Continue on from the common or narrow-leafed Lilly Pilly and in the path on the left is the biggest of three Bunya Bunya Pines (Araucaria bidwillii) in the gardens. Bunyas are famous for their delicious nuts, borne in the large female cones at the top of the tree. They were gathered for feasts by the Aboriginals every three years when the heaviest crops occurred. They naturally occur in subtropical rainforests in QLD and since early settlement have been widely planted in southern parts of Australia because of their hardiness.
“Ouch! You’re standing on my roots! Back up, would you? Have a bit of respect – I am a living fossil you know. Oh, I see…that BWA sent you over here to try and cheer me up, didn’t they? Well, I’m fine.”
The Bunya Buyna Pine tree: "Ouch! You’re standing on my roots! Back up, would you? Have a bit of respect – I am a living fossil you know. Oh, I see…that BWA sent you over here to try and cheer me up, didn’t they? Well, I’m fine. So, you can go now. Go on – off you go. Stop fooling around and trying to play jokes on me. I know that you don’t want to listen to me. You young people are always playing pranks and using modern day slang to confuse us elderly people. Well, I’m not going to budge now stop bothering me.
You’re really persistent, aren’t you? You really want to know what an old grumpy tree like me has to say? Well, perhaps I don’t want to say anything. Perhaps I want to just stand here silently like I always have and watch it all unfold. Or maybe what I have to say won’t be what you want to hear – have you ever thought about that?
We bunyas have always been a tree of great celebration. Aboriginal people said we were sacred. When I was younger, I loved nothing more than to give shade. To dance in the wind at weddings. I loved the music and the festivals. Loved the families and the best friends with their new babies laying in the sun or their grandparents in a wheelchair. I’ve seen first dates and last ones. I’ve seen sunrises and sunsets through all the seasons. Oh, how I wish I could do that again. I loved it so much – I would give anything to go back. But now… well I haven’t always been old and grumpy you know.

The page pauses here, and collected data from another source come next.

(* ===== verification/CloudEvents.v ===== *)
(** What the cloud and the button tell the gateway (source/main.c): devices that are
    bound and where they are (ReportPosThread, ReportBindPosThread and the callbacks
    that feed their queues), Zigbee devices, and the button (key_scan). *)

From Stdlib Require Import Ascii.
From S2P Require Import Prelude CMem CStr Device PluginApi Dpt9 KnxPlugins KnxAddr Serial Nodes KnxDevs KnxCtrl KnxReport Groups Gateway.

Local Open Scope string_scope.
Local Open Scope list_scope.
Local Open Scope Z_scope.

(** ** State

    What the program asks of the cloud, in order: reports of positions and modes,
    heartbeats, and the calls for Zigbee devices.  [key] is empty for the gateway. *)

Inductive gev :=
| Pos (key : option string) (pos : string)
| ModeOf (key : string) (dp value : Z)
| HbSet (key : string) (time num : Z)
| HbFresh (key : string)
| ReadAttr (key : string)
| ZigDel (key : string)
| ZigUpgrade (key img : string)
| Unbound (key : string)
| Version (key ver : string)
| System (command : string)
| Led (on : bool).

(** A node of [pZ3List]: its key, and the model its plugin tells, [None] without a
    plugin. *)
Record z3dev := Z3 { zkey : string; zmodel : option string }.

(** [misc] are the devices the cloud knows, in the order of its traversal, with their
    kinds; [mbs] the Modbus devices as their ids and [bOnlineCheck]; [posq] and [bindq]
    what is in [pPosQueue] and [pBindPosQueue]; [rets] the results of calls to come
    (none: 0), [allocs] those of allocations (none: success); [g_bOnline] and [g_bActive]
    are always set together. *)
Record gst := GSt {
  kdevs : list (option KnxDev);
  mbs : list (option (Z * bool));
  z3s : list z3dev;
  misc : list (string * Z);
  posq : nat;
  bindq : list string;
  rets : list Z;
  allocs : list bool;
  g_bOnline : bool;
  glog : list gev
}.
Definition with_z3s l g := GSt (kdevs g) (mbs g) l (misc g) (posq g) (bindq g) (rets g) (allocs g) (g_bOnline g) (glog g).
Definition with_posq n g := GSt (kdevs g) (mbs g) (z3s g) (misc g) n (bindq g) (rets g) (allocs g) (g_bOnline g) (glog g).
Definition with_bindq l g := GSt (kdevs g) (mbs g) (z3s g) (misc g) (posq g) l (rets g) (allocs g) (g_bOnline g) (glog g).
Definition with_rets l g := GSt (kdevs g) (mbs g) (z3s g) (misc g) (posq g) (bindq g) l (allocs g) (g_bOnline g) (glog g).
Definition with_allocs l g := GSt (kdevs g) (mbs g) (z3s g) (misc g) (posq g) (bindq g) (rets g) l (g_bOnline g) (glog g).
Definition with_glog l g := GSt (kdevs g) (mbs g) (z3s g) (misc g) (posq g) (bindq g) (rets g) (allocs g) (g_bOnline g) l.
Definition with_online b g := GSt (kdevs g) (mbs g) (z3s g) (misc g) (posq g) (bindq g) (rets g) (allocs g) b (glog g).

Local Notation M := (io gst).
Definition gget {A} (f : gst -> A) : M A := fun g => Ran (f g) g.
Definition gput (f : gst -> gst) : M unit := fun g => Ran tt (f g).
(** A call of the cloud. *)
Definition call (e : gev) : M Z := fun g => Ran (hd 0 (rets g)) (with_rets (tl (rets g)) (with_glog (glog g ++ [e]) g)).
(** A call whose result is not looked at. *)
Definition tell (e : gev) : M unit := gput (fun g => with_glog (glog g ++ [e]) g).
Definition galloc : M bool := fun g => Ran (hd true (allocs g)) (with_allocs (tl (allocs g)) g).

Definition gwait : M unit := fun _ => Blocked.
(** ** What an expression selects *)

Fixpoint string_value (x : xnode) : string :=
  match x with
  | XNode true _ _ _ l => (fix go l := match l with [] => "" | k :: l => string_value k +:+ go l end) l
  | XNode false n c _ _ => if String.eqb n "text" then default "" c else ""
  end.
Definition names (n : string) (x : xnode) : bool := is_elem x && String.eqb (x_name x) n.
Definition with_kids (l : list xnode) (x : xnode) : xnode := XNode (is_elem x) (x_name x) (x_content x) (x_attrs x) l.

(** [number ()]: the number an element's text stands for. *)
Class XNumber := xml_number : string -> option Z.

Section Select.
Context `{XNumber}.

Definition holds (t : test) (i : Z) (x : xnode) : bool :=
  match t with
  | Any => true
  | Nth n => i =? n
  | NumIs c z => existsb (fun k => names c k && bool_decide (xml_number (string_value k) = Some z)) (x_kids x)
  | TextIs c s => existsb (fun k => names c k && String.eqb (string_value k) s) (x_kids x)
  end.
Fixpoint sel_kids (s : xstep) (i : Z) (l : list xnode) : list xnode :=
  match l with
  | [] => []
  | k :: l =>
      if names (st_name s) k then (if holds (st_test s) i k then [k] else []) ++ sel_kids s (i + 1) l
      else sel_kids s i l
  end.
Fixpoint nodes (p : list xstep) (x : xnode) : list xnode :=
  match p with [] => [x] | s :: p => concat (map (nodes p) (sel_kids s 1 (x_kids x))) end.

Those lily pillies and roses, they are always about the blossoms and the blooms. They don’t want to know about the dirt and the grit, so I simply don’t tell them. They think that I’m rude but I’m just protecting them. So, what about you? Do you want to hear it? The truth? Do you really want to know the big secret that all the trees are whispering about? Well ok, but don’t say I didn’t warn you.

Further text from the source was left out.